Soon. It had to be soon, and it would be. The bells tolled ever louder in his head every time he closed his eyes. And behind them all stood the specter of the stone men on the bridge, and his own grey dead hand.
At the moment, Connington was sitting in the capacious lord's solar, poring over a heap of jumbled maps and attempting to make sense of the various annotations Aegon had scribbled on them. The table was accessorized with quills, inkpots, half-fletched arrows, half-finished meals, wooden ships, and a jeweled brooch, which Connington was displeased to see. It belonged to Arianne, and its presence here could only mean that Aegon had been attempting to impress her by showing off the breadth and depth of their plans. The princess was no threat to spill them to the wrong ears, but it was in everyone's interests to prevent the acquaintance from getting much more intimate. Not to mention that another of Arianne's bastard cousins, Elia Sand, had arrived at Storm's End a few days ago with a second train of Dornish, and there was no doubt that she viewed the personage of the prince as an added inducement to the cause.

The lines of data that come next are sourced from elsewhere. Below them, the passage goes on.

(** ** The theorems at work

    One organization with an agent and an admin, one request and one pattern. *)
Module DelegationRun.
Definition marshals (_ : gmap string string) : bool := true.
Definition js (s : string) : string := s.
Definition sha (s : string) : string := "sha:" +:+ s.
Definition mint (token : string) (_ : MintInput) : option (string * string) :=
  Some ("encoded-" +:+ token, token).
Definition agent : Principal :=
  {| pr_ID := "agent"; pr_AgentIdentifier := "acme/bot:1"; pr_AllowedScopes := [];
     pr_DisabledAt := None; pr_RevokedAt := None |}.
Definition at_time (t : instant) (id : string) : World :=
  {| now := t; tx_now := t; new_id := id; new_token := "t-" +:+ id;
     principals := {[ "agent" := agent; "admin" := agent ]}; audit_refuses := None |}.
Definition merge_pr : @RequestDelegationInput string :=
  {| rd_OrgID := "org"; rd_ActorPrincipalID := "agent"; rd_Action := "repo.merge";
     rd_Resource := "repo:core"; rd_ResourceID := "7"; rd_Justification := "release";
     rd_Context := ∅; rd_RiskLevel := ""; rd_Timeout := 5 * minute; rd_Grantor := "";
     rd_RequestHash := "" |}.
Definition db0 : @Db string := {| grants := ∅; spine := [] |}.
Definition d1 : @Db string := snd (RequestDelegation js marshals sha (at_time 0 "g1") merge_pr db0).
Definition d2 : @Db string :=
  snd (DecideDelegation (at_time second "x") "g1" "org" "admin" GrantStatusApproved "" d1).
Definition pending_row : @DelegationGrant string := default (one_shot (at_time 0 "") merge_pr "" 0
  GrantStatusPending "" None ∅) (grants d1 !! "g1").
Definition approved_row : @DelegationGrant string :=
  decided_row GrantStatusApproved "" "admin" second pending_row.
Definition sys (d : @Db string) : @system string := {| sy_db := d; sy_flights := []; sy_auto := [] |}.
(** The [for] loop, with fuel; [None] when the fuel runs out first. *)
Fixpoint replay_loop (env : nat -> RelayWorld) (sel : ReplaySelector) (tenant : option string)
    (fuel : nat) (page : nat) (cursor : Z) (replayed : Z) (d : EventDb)
    : option (Z * option EventError * EventDb) :=
  match fuel with
  | O => None
  | S fuel =>
      let d := rw_others (env page) d in
      let rows := replay_page_rows sel tenant cursor d in
      match last rows with
      | None => Some (replayed, None, d)
      | Some r =>
          match replayPage (env page) sel (map envelope_of rows) d with
          | Err e => Some (replayed, Some e, d)
          | Ok (_, d') =>
              let replayed := replayed + Z.of_nat (length rows) in
              if (length rows <? replayPageSize)%nat then Some (replayed, None, d')
              else replay_loop env sel tenant fuel (S page) (dc_seq (de_columns r)) replayed d'
          end
      end
  end.

Definition Replay (env : nat -> RelayWorld) (fuel : nat) (sel : ReplaySelector) (d : EventDb)
    : option (Z * option EventError * EventDb) :=
  match nullableUUID (sel_TenantID sel) with
  | None => replay_loop env sel None fuel 0 0 0 d
  | Some s =>
      match parse_uuid s with
      | None => Some (0, Some (ErrEvents "invalid input syntax for type uuid"), d)
      | Some t => replay_loop env sel (Some t) fuel 0 0 0 d
      end
  end.
End Transport.

(** *** Claiming *)
Definition leaseToken (job : JobEnvelope) : string :=
  (e_id job ++ "|" ++ match e_lease job with Some l => l_token l | None => "" end)%string.

(** [strings.Cut(token, "|")] *)
Definition cut_bar (token : string) : option (string * string) :=
  let before := before_byte "|"%char token in
  let n := String.length before in
  if (n <? String.length token)%nat
  then Some (before, String.substring (n + 1) (String.length token - (n + 1)) token)
  else None.

Definition leaseReference (workerID token : string) : option JobLeaseReference :=
  match cut_bar token with
  | Some (jobID, fencingToken) =>
      Some {| lr_job_id := jobID; lr_worker_id := workerID; lr_lease_token := fencingToken |}
  | None => None
  end.

Definition mapLeaseError (e : EventError) : EventError :=
  match e with ErrFromJobs ErrLeaseLost => ErrEventLeaseLost | e => e end.

Section Consumer.
Context (format_uint : Z -> string).
Context (ValidateCommand : Command -> result JobError unit).
Context (layout : string -> option instant).
Context (workerID : string) (leaseDuration : duration).

Definition Claim (w : JobWorld) (queue : string) (max : Z) : E (list Leased) :=
  if max <? 1 then mret []
  else
    let max := if maxClaimBatch <? max then maxClaimBatch else max in
    jobs ← lift_jobs (JobQueue.Claim format_uint ValidateCommand w None
      {| cr_queue := queue; cr_worker_id := workerID; cr_limit := wrapu32 max;
         cr_lease_duration := leaseDuration |});
    mret (map (fun job => {| leased_Token := leaseToken job;
                             leased_Envelope := envelopeFromJob layout job |}) jobs).

Definition with_lease (token : string) (k : JobLeaseReference -> E unit) : E unit :=
  match leaseReference workerID token with
  | None => tx_fail ErrEventLeaseLost
  | Some lease => map_error mapLeaseError (k lease)
  end.

Definition Heartbeat (w : JobWorld) (token : string) : E unit :=
  with_lease token (fun lease =>
    lift_jobs (JobQueue.Heartbeat format_uint ValidateCommand w None lease leaseDuration);; mret tt).
Definition Ack (w : JobWorld) (token : string) : E unit :=
  with_lease token (fun lease =>
    lift_jobs (JobQueue.Complete format_uint ValidateCommand w None lease None)).
(** [now] is the process's clock. *)
Definition Nack (w : JobWorld) (now : instant) (token : string) (cause : option string)
    (permanent : bool) : E unit :=
  with_lease token (fun lease =>
    let failure := {| f_code := "events_nack"; f_message := nackMessage cause |} in
    if permanent
    then lift_jobs (JobQueue.DeadLetter format_uint ValidateCommand w None lease failure)
    else lift_jobs (JobQueue.Retry format_uint ValidateCommand w None lease failure now);; mret tt).
End Consumer.

(** ** The outbound dispatcher (postgres_webhook_relay.go)

    The body of a delivery is JSON and its job's payload protobuf: the two encoders
    are arguments, [None] where json.Marshal refuses the event's data. *)
Section WebhookRelay.
Context (base64url : string -> string).
Context (fingerprint : string -> Command -> string).
Context (ValidateCommand : Command -> result JobError unit).
Context (parse_uuid : string -> option string).
Context (render_body : string -> string -> string -> string -> string -> option string).
Context (encode_workload : WebhookDelivery -> string -> string).
Context (ValidateWorkload : WebhookDelivery -> string -> result JobError unit).

Definition NewDomainEventWebhookDelivery (deliveryID eventID eventType subscriptionID : string)
    (occurred : instant) (data : string) : result EventError (WebhookDelivery * string) :=
  match render_body eventID eventType data (FormatRFC3339Nano occurred) deliveryID with
  | None => Err (ErrEvents "json: error calling MarshalJSON")
  | Some payload =>
      Ok ({| wd_ID := deliveryID; wd_SubscriptionID := subscriptionID; wd_EventID := eventID;
             wd_OutboxEventID := eventID; wd_EventType := eventType; wd_Payload := payload;
             wd_Status := "pending"; wd_AttemptCount := 0 |}, payload)
  end.

Definition newOutboundWebhookJob (orgID : string) (delivery : WebhookDelivery) (rawBody : string)
    : result EventError EnqueueJobRequest :=
  match ValidateWorkload delivery rawBody with
  | Err e => Err (ErrFromJobs e)
  | Ok _ =>
      let request :=
        {| er_job :=
          {| job_direction := JOB_DIRECTION_OUTBOX; job_scope := JobScope_OrganizationId orgID;
             job_queue := "webhooks"; job_topic := "webhook.delivery.send";
             job_source := "saas.audit"; job_idempotency_key := wd_ID delivery;
             job_ordering := Some {| key_namespace := "webhook_subscription";
                                     key_components := [wd_SubscriptionID delivery] |};
             job_schema_version := 1; job_payload := encode_workload delivery rawBody;
             job_content_type := "application/protobuf"; job_attributes := ∅;
             job_priority := 0; job_max_attempts := 5; job_available_at := None |} |} in
      match ValidateCommand (CmdEnqueue request) with
      | Err e => Err (ErrFromJobs e)
      | Ok _ => Ok request
      end
  end.

(** uq_webhook_outbox_event_subscription, the primary key, and the foreign key to the
    endpoint. *)
Definition CreateWebhookDelivery (x : WebhookDelivery) : E unit := fun d =>
  let event := if decide (wd_EventID x = "") then wd_ID x else wd_EventID x in
  let x := {| wd_ID := wd_ID x; wd_SubscriptionID := wd_SubscriptionID x; wd_EventID := event;
              wd_OutboxEventID := wd_OutboxEventID x; wd_EventType := wd_EventType x;
              wd_Payload := wd_Payload x; wd_Status := wd_Status x;
              wd_AttemptCount := wd_AttemptCount x |} in
  if existsb (fun y => bool_decide (wd_ID y = wd_ID x)) (ed_deliveries d)
  then Err (ErrEvents "duplicate key value violates unique constraint")
  else if negb (bool_decide (wd_OutboxEventID x = ""))
     && existsb (fun y => bool_decide (wd_SubscriptionID y = wd_SubscriptionID x)
                          && bool_decide (wd_OutboxEventID y = wd_OutboxEventID x)) (ed_deliveries d)
  then Err ErrWebhookDeliveryExists
  else if is_some (ed_endpoints d !! wd_SubscriptionID x) then Ok (tt, add_delivery x d)
  else Err ErrForeignKey.

Definition deliverOn (w : RelayWorld) (x : WebhookDelivery) (request : EnqueueJobRequest) : E unit :=
  CreateWebhookDelivery x;;
  enqueueOne base64url fingerprint ValidateCommand parse_uuid w request.

(** [GetTime().AsTime()]: the epoch when the envelope carries no time. *)
Definition Deliver (w : RelayWorld) (e : EventEnvelope) (s : Subscription)
    : E WebhookDeliveryOutcome := fun d =>
  match NewDomainEventWebhookDelivery (rw_delivery_id w (ev_Id e) (sub_WebhookSubscriptionID s))
          (ev_Id e) (ev_Type e) (sub_WebhookSubscriptionID s) (default 0 (ev_Time e)) (ev_Data e) with
  | Err err => Err err
  | Ok (x, body) =>
      match newOutboundWebhookJob (sub_OrgID s) x body with
      | Err err => Err err
      | Ok request =>
          match deliverOn w x request d with
          | Ok (_, d') => Ok (WebhookDelivered, d')
          | Err ErrWebhookDeliveryExists => Ok (WebhookAlreadyDelivered, d)
          | Err ErrForeignKey => Ok (WebhookEndpointGone, d)
          | Err err => Err err
          end
      end
  end.
End WebhookRelay.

It is unfair of me to nip his heels too much. He is a young man, and knows little of leisure or luxury or pleasurable company. Yet for that very reason, Connington could not approve of Aegon's liaison with the Dornishwomen, innocent though it may be at the moment. The Golden Company's ease of the flesh in the Summer Isles could have cost them the campaign if they'd stayed much longer, and with at least Elia and likely Arianne as well toying with the prince's affections, a misstep could result in a fiasco similar to Robb Stark's. Additionally, it fueled Connington's old resentment of the Martells, and yet he knew that as the one advising Aegon sternly not to insult Prince Doran and lose their support, there was no room for him to make a mistake either.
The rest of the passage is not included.